(** X4: a dynamically built non-nil [*APIError] matches an entry of the
    registry under [errors.Is] exactly when the entry is a broker-reported
    sentinel with the same error code; it matches no client-only entry and
    not [ErrEndOfData], and an error code that no sentinel carries matches
    nothing. *)
Theorem dynamic_APIError_against_registry :
  forall name s,
    In (name, s) registry ->
    forall a dyn,
      errors_Is (of_APIError (ref a dyn)) s =
      Ok (match reported_code s with
          | Some c => ErrorCode dyn =? c
          | None => false
          end) /\
      (sentinel_for (ErrorCode dyn) = None ->
       errors_Is (of_APIError (ref a dyn)) s = Ok false).
Proof.
  intros name s Hin a dyn.
  pose proof (dynamic_APIError_against_registry_aux name s Hin a dyn) as Hs.
  split; [ exact Hs | ].
  intros Hnone. rewrite Hs.
  pose proof (sentinel_for_None (ErrorCode dyn) Hnone name s Hin) as Hcode.
  destruct (reported_code s) as [c | ]; [ | reflexivity ].
  destruct (N.eqb_spec (ErrorCode dyn) c) as [Heq | _]; [ | reflexivity ].
  exfalso. apply Hcode. rewrite Heq. reflexivity.
Qed.

Lemma dynamic_APIError_against_registry_witness :
  let dyn := {| Code := 400; ErrorCode := 10013;
                Description := "consumer name already in use" |} in
  In ("ErrConsumerNameAlreadyInUse", ErrConsumerNameAlreadyInUse) registry /\
  sentinel_for (ErrorCode dyn) = None /\
  errors_Is (of_APIError (ref 100 dyn)) ErrConsumerNameAlreadyInUse =
  Ok false.
Proof.
  intros dyn.
  assert (Hin : In ("ErrConsumerNameAlreadyInUse",
                    ErrConsumerNameAlreadyInUse) registry).
  { unfold registry. simpl. tauto. }
  assert (Hnone : sentinel_for (ErrorCode dyn) = None).
  { reflexivity. }
  split; [ exact Hin | ]. split; [ exact Hnone | ].
  exact (proj2 (dynamic_APIError_against_registry
                  "ErrConsumerNameAlreadyInUse" ErrConsumerNameAlreadyInUse
                  Hin 100 dyn) Hnone).
Defined.

(** X5: under [errors.Is] the entries of the registry are mutually
    exclusive: an entry matches itself and no other entry. *)
Theorem registry_entries_match_only_themselves :
  forall n1 e1 n2 e2,
    In (n1, e1) registry -> In (n2, e2) registry ->
    errors_Is e1 e2 = Ok (String.eqb n1 n2).
Proof.
  intros n1 e1 n2 e2 H1 H2.
  registry_cases H1; injection H1 as <- <-;
    registry_cases H2; injection H2 as <- <-;
    vm_compute; reflexivity.
Qed.

Lemma registry_entries_match_only_themselves_witness :
  In ("ErrNoMessages", ErrNoMessages) registry /\
  In ("ErrEndOfData", ErrEndOfData) registry /\
  errors_Is ErrNoMessages ErrNoMessages = Ok true /\
  errors_Is ErrNoMessages ErrEndOfData = Ok false.
Proof.
  assert (H1 : In ("ErrNoMessages", ErrNoMessages) registry).
  { unfold registry. simpl. tauto. }
  assert (H2 : In ("ErrEndOfData", ErrEndOfData) registry).
  { unfold registry. simpl. tauto. }
  split; [ exact H1 | ]. split; [ exact H2 | ]. split.
  - exact (registry_entries_match_only_themselves
             "ErrNoMessages" ErrNoMessages "ErrNoMessages" ErrNoMessages
             H1 H1).
  - exact (registry_entries_match_only_themselves
             "ErrNoMessages" ErrNoMessages "ErrEndOfData" ErrEndOfData
             H1 H2).
Defined.

(** X6: an error without an embedded [*APIError], that is a [*jsError]
    carrying only a message or an [errors.New] value, matches by identity
    alone: [errors.Is] at such an error returns whether the target is the
    very same pointer, so two client errors with the same message at
    distinct addresses do not match; and [Is] of any [*APIError] returns
    false at it. *)
Theorem client_only_errors_match_by_identity :
  (forall b m target,
      errors_Is (of_jsError (ref b (mkJsError null m))) target =
      Ok (error_eqb (of_jsError (ref b (mkJsError null m))) target)) /\
  (forall b m b' m',
      errors_Is (of_jsError (ref b (mkJsError null m)))
        (of_jsError (ref b' (mkJsError null m'))) = Ok (b =? b')) /\
  (forall b text target,
      errors_Is (errors_New b text) target =
      Ok (error_eqb (errors_New b text) target)) /\
  (forall e b m,
      APIError_Is e (of_jsError (ref b (mkJsError null m))) = Ok false) /\
  (forall e b text, APIError_Is e (errors_New b text) = Ok false).
Proof.
  assert (Hjs : forall b m target,
             errors_Is (of_jsError (ref b (mkJsError null m))) target =
             Ok (error_eqb (of_jsError (ref b (mkJsError null m))) target)).
  { intros b m target. unfold errors_Is.
    destruct target as [ | p | p | p | w msg inner ]; [ reflexivity | .. ];
      rewrite errors_Is_loop_step; cbn [method_Is bind errors_Unwrap
                                         jsError_Unwrap apiErr];
      match goal with |- context [if ?c then _ else _] => destruct c end;
      reflexivity. }
  repeat match goal with |- _ /\ _ => split end.
  - exact Hjs.
  - intros b m b' m'. rewrite Hjs. reflexivity.
  - intros b text target. unfold errors_Is, errors_New.
    destruct target as [ | p | p | p | w msg inner ]; [ reflexivity | .. ];
      rewrite errors_Is_loop_step; cbn [method_Is bind errors_Unwrap];
      match goal with |- context [if ?c then _ else _] => destruct c end;
      reflexivity.
  - intros [ | a ev ] b m; [ reflexivity | ].
    unfold APIError_Is. autorewrite with chain. reflexivity.
  - intros [ | a ev ] b text; [ reflexivity | ].
    unfold APIError_Is, errors_New. autorewrite with chain. reflexivity.
Qed.

(** One more wrapper does not change the loop of [errors.Is] at a target
    that is a [*APIError] or a [*jsError]. *)
Lemma errors_Is_loop_wrapError w msg inner target :
  implements_JetStreamError target = true ->
  errors_Is_loop (of_wrapError w msg inner) target =
  errors_Is_loop inner target.
Proof.
  intros Htarget.
  rewrite errors_Is_loop_step.
  assert (Heq : error_eqb (of_wrapError w msg inner) target = false).
  { destruct target; try reflexivity; discriminate. }
  rewrite Heq. cbn [method_Is bind errors_Unwrap].
  destruct inner; try reflexivity.
  rewrite errors_Is_loop_step.
  destruct target; try discriminate; reflexivity.
Qed.

(** X7: [errors.Is] sees through wrappers: at a target that is a
    [*APIError] or a [*jsError], any number of [fmt.Errorf] wrappers around
    an error leaves the result unchanged.  So a wrapped error matches a
    sentinel exactly when the error inside does. *)
Theorem errors_Is_sees_through_wrappers :
  forall ws err target,
    implements_JetStreamError target = true ->
    errors_Is (wrap_all ws err) target = errors_Is err target.
Proof.
  intros ws err target Htarget.
  induction ws as [ | [w msg] ws IH ]; [ reflexivity | ].
  rewrite <- IH. simpl wrap_all. unfold errors_Is.
  destruct target; try discriminate;
    apply errors_Is_loop_wrapError; reflexivity.
Qed.

Lemma errors_Is_sees_through_wrappers_witness :
  let dyn := of_APIError (ref 100 {| Code := 404; ErrorCode := 10059;
                                     Description := "no stream ORDERS" |}) in
  implements_JetStreamError ErrStreamNotFound = true /\
  errors_Is (wrap_all [(200, "publish: setup failed"); (201, "setup failed")]
               dyn) ErrStreamNotFound =
  errors_Is dyn ErrStreamNotFound.
Proof.
  intros dyn. split; [ reflexivity | ].
  apply errors_Is_sees_through_wrappers. reflexivity.
Defined.

(** X10: a composite, that is a [*jsError] embedding a non-nil
    [*APIError], matches an entry of the registry under [errors.Is] exactly
    when it is that very pointer or the entry is a broker-reported sentinel
    with the same error code; its local message plays no part.  Between two
    composites [errors.Is] is symmetric. *)
Theorem composite_against_registry :
  (forall name s,
      In (name, s) registry ->
      forall b c dyn m,
        let composite := of_jsError (ref b (mkJsError (ref c dyn) m)) in
        errors_Is composite s =
        Ok (error_eqb composite s ||
            match reported_code s with
            | Some code => ErrorCode dyn =? code
            | None => false
            end)) /\
  (forall b c x m b' c' y m',
      errors_Is (of_jsError (ref b (mkJsError (ref c x) m)))
        (of_jsError (ref b' (mkJsError (ref c' y) m'))) =
      Ok ((b =? b') || (ErrorCode x =? ErrorCode y))) /\
  (forall b c x m b' c' y m',
      errors_Is (of_jsError (ref b (mkJsError (ref c x) m)))
        (of_jsError (ref b' (mkJsError (ref c' y) m'))) =
      errors_Is (of_jsError (ref b' (mkJsError (ref c' y) m')))
        (of_jsError (ref b (mkJsError (ref c x) m)))).
Proof.
  assert (Hstep : forall b c dyn m target,
             target <> nil ->
             errors_Is (of_jsError (ref b (mkJsError (ref c dyn) m))) target =
             if error_eqb (of_jsError (ref b (mkJsError (ref c dyn) m)))
                  target
             then Ok true
             else errors_Is (of_APIError (ref c dyn)) target).
  { intros b c dyn m target Hnil. unfold errors_Is.
    destruct target; try congruence;
      rewrite errors_Is_loop_step;
      cbn [method_Is bind errors_Unwrap jsError_Unwrap apiErr];
      reflexivity. }
  assert (Hpair : forall b c x m b' c' y m',
             errors_Is (of_jsError (ref b (mkJsError (ref c x) m)))
               (of_jsError (ref b' (mkJsError (ref c' y) m'))) =
             Ok ((b =? b') || (ErrorCode x =? ErrorCode y))).
  { intros. rewrite Hstep by discriminate.
    rewrite errors_Is_APIError_composite. cbn [error_eqb ptr_eqb].
    destruct (b =? b'); reflexivity. }
  repeat match goal with |- _ /\ _ => split end.
  - intros name s Hin b c dyn m composite. subst composite.
    assert (Hnil : s <> nil).
    { registry_cases Hin; injection Hin as <- <-; discriminate. }
    rewrite (Hstep b c dyn m s Hnil).
    rewrite (dynamic_APIError_against_registry_aux name s Hin c dyn).
    destruct (error_eqb (of_jsError (ref b (mkJsError (ref c dyn) m))) s);
      reflexivity.
  - exact Hpair.
  - intros. rewrite !Hpair.
    rewrite (N.eqb_sym b b'), (N.eqb_sym (ErrorCode x) (ErrorCode y)).
    reflexivity.
Qed.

* TASK DETAILS:
Work out how many lines of the records contain the string "Htarget". Nothing but the number should be written.

* ANSWER AREA:
2